How the Lancet Countdown illuminates a new path to climate-resilient health systems
The 2025 Lancet Countdown report has begun to acknowledge a critical, often-overlooked source of intelligence to build climate-resilient health systems: the health worker. By including testimonials from health workers alongside formal quantitative evidence, the Lancet cracks open a door, hinting at a world beyond globally standardized datasets. This is a necessary first step. However, the report’s framework for action remains a traditional, top-down model. It primarily frames the health workforce as passive recipients of knowledge—a group that must be “educated and trained” because they are “unprepared”, rather than build on existing evidence that points to health workers as leaders for climate-health resilience.
The 2025 report confirms that climate change’s assault on human health has reached alarming new levels.
- Thirteen of 20 indicators tracking health threats are flashing red at record highs.
- Heat-related mortality, now estimated at 546,000 deaths annually in the 2012-21 period, has climbed 63% since the 1990s.
- Deaths linked to wildfire smoke pollution hit a new peak in 2024, while fossil fuel combustion overall remained responsible for 2.52 million deaths in 2022 alone.
- Extreme weather increasingly drives food insecurity.

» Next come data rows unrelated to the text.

Lemma Writes_decidedByLine (rs : Skimmer C) (ps : list bytes) rs' rr :
  obeysWriter C -> good rs -> decidedByLine Atoi rs ->
  Writes Atoi rs ps = Some (rs', rr) -> decidedByLine Atoi rs'.
Proof.
  intros Hconn. revert rs rr.
  induction ps as [|p ps IH]; intros rs rr Hgood Hdec HW.
  - by injection HW as <- _.
  - cbn [Writes] in HW.
    destruct (Skimmer_Write_step rs p (Hconn _ _) Hgood)
      as (rs1 & HW1 & _ & _ & Hg1 & Hsk).
    rewrite HW1 in HW. cbn [mbind option_bind] in HW.
    destruct (Writes Atoi rs1 ps) as [[rs2 rr2]|] eqn:HW2; [|done].
    injection HW as <- _. apply (IH rs1 rr2); [done| |done].
    unfold decidedByLine.
    change (status rs1) with (skimmed rs1).2.
    change (buffer rs1) with (skimmed rs1).1. rewrite Hsk.
    destruct (status rs =? 0); [apply skim_decidedByLine|apply Hdec].
Qed.

(** X6. A reported status comes from the buffered line.  After any run of
    calls on a new skimmer, a status that [Status] reports and that is not
    0 is the number that [Atoi] reads in the three bytes that follow the
    first run of spaces of the buffered line. *)
Theorem Skimmer_Status_sound (c : C) (ps : list bytes) rs' rr n :
  obeysWriter C ->
  Writes Atoi (Skim c) ps = Some (rs', rr) ->
  Skimmer_Status rs' = (n, true) -> n <> 0 ->
  exists proto rest code after found,
    Cut (trimCR (buffer rs')) x20 = (proto, rest, true)
    /\ Cut (TrimLeft rest x20) x20 = (code, after, found)
    /\ length code = 3%nat
    /\ Atoi (to_string code) = (n, None).
Proof.
  intros Hconn HW HS Hn.
  assert (Hgood : good (Skim c)) by (unfold good, bufferLen; cbn; lia).
  assert (Hdec : decidedByLine Atoi rs').
  { apply (Writes_decidedByLine (Skim c) ps rs' rr); try done. by left. }
  unfold Skimmer_Status in HS.
  destruct (Z.ltb_spec (status rs') 0) as [|Hpos]; [done|].
  injection HS as Hs. destruct Hdec as [H0|[H1|Hline]]; [lia..|].
  rewrite Hs in Hline. unfold lineStatus in Hline.
  destruct (Cut (trimCR (buffer rs')) x20) as [[proto rest] ok] eqn:HCut.
  destruct ok; cbn [negb] in Hline; [|lia].
  destruct (Cut (TrimLeft rest x20) x20) as [[code after] found] eqn:HCode.
  destruct (Z.eqb_spec (Z.of_nat (length code)) 3) as [Hlen|];
    cbn [negb] in Hline; [|lia].
  destruct (Atoi (to_string code)) as [m err] eqn:HAtoi.
  destruct err as [e|].
  { rewrite bool_decide_eq_true_2 in Hline by by eexists. cbn in Hline. lia. }
  rewrite bool_decide_eq_false_2 in Hline by (by intros [? ?]).
  cbn [orb] in Hline. destruct (Z.ltb_spec m 0); [lia|]. subst m.
  exists proto, rest, code, after, found. repeat split; try done. lia.
Qed.

End skimmer.

Section skimmer_examples.

Import responsewriter skimming.

Lemma Buffer_takesAll : takesAll Buffer.
Proof. intros c p. reflexivity. Qed.

Lemma Buffer_obeysWriter : obeysWriter Buffer.
Proof. intros c p. cbn. lia. Qed.

Lemma Skim_good {C} (c : C) : good (Skim c).
Proof. unfold good, bufferLen. cbn. lia. Qed.

Ltac notin :=
  match goal with |- ?P => apply (bool_decide_unpack P) end;
  vm_compute; exact I.

(** A response written in three chunks to a new skimmer over a buffer:
    the calls return the lengths of the chunks, and the buffer behind the
    skimmer holds the response. *)
Lemma Skimmer_Writes_transparent_witness :
  exists rs',
    Writes Atoi_small (Skim {| Bytes := [] |})
      [of_string "HTTP/1.1 2"; of_string "00 OK" ++ [x0d; x0a];
       of_string "body"]
    = Some (rs', [(10, None); (7, None); (4, None)])
    /\ Conn rs'
       = {| Bytes := of_string "HTTP/1.1 200 OK" ++ [x0d; x0a]
                     ++ of_string "body" |}
    /\ limit rs' = 64
    /\ bufferLen rs' <= 64.
Proof.
  exact (Skimmer_Writes_transparent Atoi_small (Skim {| Bytes := [] |})
           [of_string "HTTP/1.1 2"; of_string "00 OK" ++ [x0d; x0a];
            of_string "body"] Buffer_obeysWriter (Skim_good _)).
Defined.

(** A skimmer that has read the status 200 keeps it over later writes. *)
Lemma Skimmer_status_final_witness :
  let rs := {| Conn := {| Bytes := [] |}; limit := 64;
               buffer := of_string "HTTP/1.1 200 OK"; status := 200 |} in
  exists rs' rr,
    Writes Atoi_small rs [of_string "HTTP/1.1 404 Not Found" ++ [x0a]]
    = Some (rs', rr)
    /\ skimmed rs' = skimmed rs
    /\ Skimmer_Status rs' = Skimmer_Status rs.
Proof.
  intros rs. apply (Skimmer_status_final Atoi_small rs). discriminate.
Defined.

(** The status line cut in three chunks, and in two. *)
Lemma Skimmer_Writes_concat_witness :
  exists rs2 r2 rs2' r2',
    Writes Atoi_small (Skim {| Bytes := [] |})
      [of_string "HTTP/1.1 2"; of_string "00 OK" ++ [x0d; x0a];
       of_string "body"]
    = Some (rs2, r2)
    /\ Writes Atoi_small (Skim {| Bytes := [] |})
         [of_string "HTTP/1.1 200 O"; of_string "K" ++ [x0d; x0a]
                                      ++ of_string "body"]
       = Some (rs2', r2')
    /\ skimmed rs2 = (of_string "HTTP/1.1 200 OK" ++ [x0d], 200)
    /\ skimmed rs2' = (of_string "HTTP/1.1 200 OK" ++ [x0d], 200).
Proof.
  apply (Skimmer_Writes_concat Atoi_small (Skim {| Bytes := [] |})
           [of_string "HTTP/1.1 2"; of_string "00 OK" ++ [x0d; x0a];
            of_string "body"]
           [of_string "HTTP/1.1 200 O"; of_string "K" ++ [x0d; x0a]
                                        ++ of_string "body"]
           {| Conn := {| Bytes := of_string "HTTP/1.1 200 OK" ++ [x0d; x0a]
                                  ++ of_string "body" |};
              limit := 64;
              buffer := of_string "HTTP/1.1 200 OK" ++ [x0d];
              status := 200 |}
           (21, None)).
  - exact Buffer_takesAll.
  - apply Skim_good.
  - vm_compute. reflexivity.
  - vm_compute. reflexivity.
  - discriminate.
Defined.

(** The status line [HTTP/1.1 200 OK], cut in three chunks. *)
Lemma Skimmer_reads_status_line_witness :
  exists rs' rr,
    Writes Atoi_small (Skim {| Bytes := [] |})
      [of_string "HTTP/1.1 2"; of_string "00 OK" ++ [x0d; x0a];
       of_string "body"]
    = Some (rs', rr)
    /\ Skimmer_Status rs' = (200, true).
Proof.
  apply (Skimmer_reads_status_line Atoi_small {| Bytes := [] |}
           [of_string "HTTP/1.1 2"; of_string "00 OK" ++ [x0d; x0a];
            of_string "body"]
           (of_string "HTTP/1.1") 0 (of_string "200") (of_string "OK")
           true true (of_string "body") 200).
  - exact Buffer_takesAll.
  - reflexivity.
  - notin.
  - notin.
  - reflexivity.
  - notin.
  - notin.
  - notin.
  - notin.
  - notin.
  - vm_compute. discriminate.
  - reflexivity.
  - lia.
Defined.

(** Seventy bytes without a line feed, in two chunks. *)
Lemma Skimmer_gives_up_witness :
  exists rs' rr,
    Writes Atoi_small (Skim {| Bytes := [] |})
      [repeat x41 30; repeat x42 40]
    = Some (rs', rr)
    /\ Skimmer_Status rs' = (0, false)
    /\ buffer rs' = take 64 (concat [repeat x41 30; repeat x42 40]).
Proof.
  apply (Skimmer_gives_up Atoi_small {| Bytes := [] |}
           [repeat x41 30; repeat x42 40]).
  - exact Buffer_takesAll.
  - vm_compute. lia.
  - notin.
Defined.

(** The status 404 that [Status] reports is the code of the buffered
    line. *)
Lemma Skimmer_Status_sound_witness :
  exists proto rest code after found,
    Cut (trimCR (of_string "HTTP/1.1  404 Not Found")) x20 = (proto, rest, true)
    /\ Cut (TrimLeft rest x20) x20 = (code, after, found)
    /\ length code = 3%nat
    /\ Atoi_small (to_string code) = (404, None).
Proof.
  apply (Skimmer_Status_sound Atoi_small {| Bytes := [] |}
           [of_string "HTTP/1.1  404 Not Found" ++ [x0a]]
           {| Conn := {| Bytes := of_string "HTTP/1.1  404 Not Found" ++ [x0a] |};
              limit := 64;
              buffer := of_string "HTTP/1.1  404 Not Found";
              status := 404 |}
           [(24, None)] 404).
  - exact Buffer_obeysWriter.
  - vm_compute. reflexivity.
  - reflexivity.
  - discriminate.
Defined.

End skimmer_examples.

(** ** More on the GVK defaulting *)

(** X7. Defaulting twice against the same default is defaulting once; the
    empty default changes nothing; and a GVK whose Kind and Version are
    set is left as it is, whatever the default. *)
Theorem gvkWithDefaults_idempotent (actual defaultGVK : schema.GroupVersionKind) :
  cbor.gvkWithDefaults (cbor.gvkWithDefaults actual defaultGVK) defaultGVK
  = cbor.gvkWithDefaults actual defaultGVK
  /\ cbor.gvkWithDefaults actual schema.Empty = actual
  /\ (schema.Kind actual <> "" -> schema.Version actual <> "" ->
      cbor.gvkWithDefaults actual defaultGVK = actual).
Proof.
  destruct actual as [g v k], defaultGVK as [dg dv dk].
  unfold cbor.gvkWithDefaults, schema.Empty; cbn -[String.eqb].
  split; [|split].
  - destruct k as [|kc k], v as [|vc v], g as [|gc g], dk as [|dkc dk],
      dv as [|dvc dv], dg as [|dgc dg]; cbn -[String.eqb];
      repeat match goal with
        | |- context [String.eqb ?a ?b] =>
            destruct (String.eqb_spec a b); cbn -[String.eqb]
        end; try reflexivity; congruence.
  - destruct k as [|kc k], v as [|vc v], g as [|gc g]; reflexivity.
  - intros Hk Hv. destruct k as [|kc k], v as [|vc v]; done.
Qed.

(** ** More on decoding *)

Section decode_more.

Import runtime cbor.

Context {Typed : Type}.
Context `{!Unmarshaler metav1.TypeMeta, !Unmarshaler (gmap string Value),
          !Unmarshaler Typed}.
Variable Diagnose : bytes -> string + error.

Implicit Types (s : serializer Typed) (data : bytes).
Implicit Types (gvk : option schema.GroupVersionKind).

Lemma gvkWithDefaults_complete (a d : schema.GroupVersionKind) :
  schema.Kind a <> "" -> schema.Version a <> "" -> gvkWithDefaults a d = a.
Proof.
  destruct a as [g v k]. unfold gvkWithDefaults; cbn -[String.eqb].
  intros Hk Hv. destruct k as [|kc k], v as [|vc v]; done.
Qed.

(** X8. What the data says is kept.  When the meta factory finds a GVK
    with a Kind and a Version in the data, and [into] is nil or a
    structured object, the GVK that [Decode] returns is that GVK, whatever
    the caller's default and whatever kinds the typer names for [into]. *)
Theorem Decode_keeps_wire_gvk s data gvk (into : option Typed) a0 :
  Interpret (s_metaFactory s) data = inl a0 ->
  schema.Kind a0 <> "" -> schema.Version a0 <> "" ->
  (forall t types unv,
     into = Some t ->
     ObjectKinds (s_typer s) (Structured t) = inl (types, unv) ->
     types <> []) ->
  exists r,
    Decode Diagnose s data gvk (Structured <$> into) = Some r
    /\ cbor.gvk r = Some a0.
Proof.
  intros Hi Hk Hv Htyper. unfold Decode. rewrite Hi.
  assert (Hd : match gvk with
               | Some g => gvkWithDefaults a0 g
               | None => a0
               end = a0).
  { destruct gvk; [by apply gvkWithDefaults_complete|done]. }
  rewrite Hd.
  assert (Hrest : forall into',
    exists r,
      (if (String.length (schema.Kind a0) =? 0)%nat then
         Some {| obj := None; cbor.gvk := Some a0;
                 err := Some (NewMissingKindErr (diagnose Diagnose data));
                 into' := into' |}
       else if (String.length (schema.Version a0) =? 0)%nat then
         Some {| obj := None; cbor.gvk := Some a0;
                 err := Some (NewMissingVersionErr (diagnose Diagnose data));
                 into' := into' |}
       else
         match UseOrCreateObject (s_typer s) (s_creater s) a0 into' with
         | inr err0 =>
             Some {| obj := None; cbor.gvk := Some a0; err := Some err0;
                     into' := into' |}
         | inl (o, isInto) =>
             let '(o0, (strict, err0)) := unmarshal s data o in
             let into0 := if isInto then Some o0 else into' in
             match err0 with
             | Some err1 =>
                 Some {| obj := None; cbor.gvk := Some a0; err := Some err1;
                         into' := into0 |}
             | None =>
                 Some {| obj := Some o0; cbor.gvk := Some a0; err := strict;
                         into' := into0 |}
             end
         end) = Some r /\ cbor.gvk r = Some a0).
  { intros into'.
    destruct (String.length (schema.Kind a0) =? 0)%nat; [by eexists|].
    destruct (String.length (schema.Version a0) =? 0)%nat; [by eexists|].
    destruct (UseOrCreateObject _ _ _ _) as [[o isInto]|e]; [|by eexists].
    destruct (unmarshal s data o) as [o0 [strict [e|]]]; by eexists. }
  destruct into as [t|]; cbn [fmap option_fmap option_map]; [|apply Hrest].
  destruct (ObjectKinds (s_typer s) (Structured t)) as [[types unv]|e] eqn:Hty;
    [|by eexists].
  destruct types as [|t0 ts]; [by destruct (Htyper t [] unv eq_refl Hty)|].
  rewrite gvkWithDefaults_complete by done. apply Hrest.
Qed.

- This accelerating health crisis unfolds against a backdrop of faltering political will.
- The report documents governmental retreats from climate commitments.
Yet, within this sobering assessment lies a quiet but potentially pivotal shift.
For the first time, the Countdown’s country profiles integrate direct testimonials from frontline health workers, explicitly acknowledging their “lived experiences as valuable evidence”.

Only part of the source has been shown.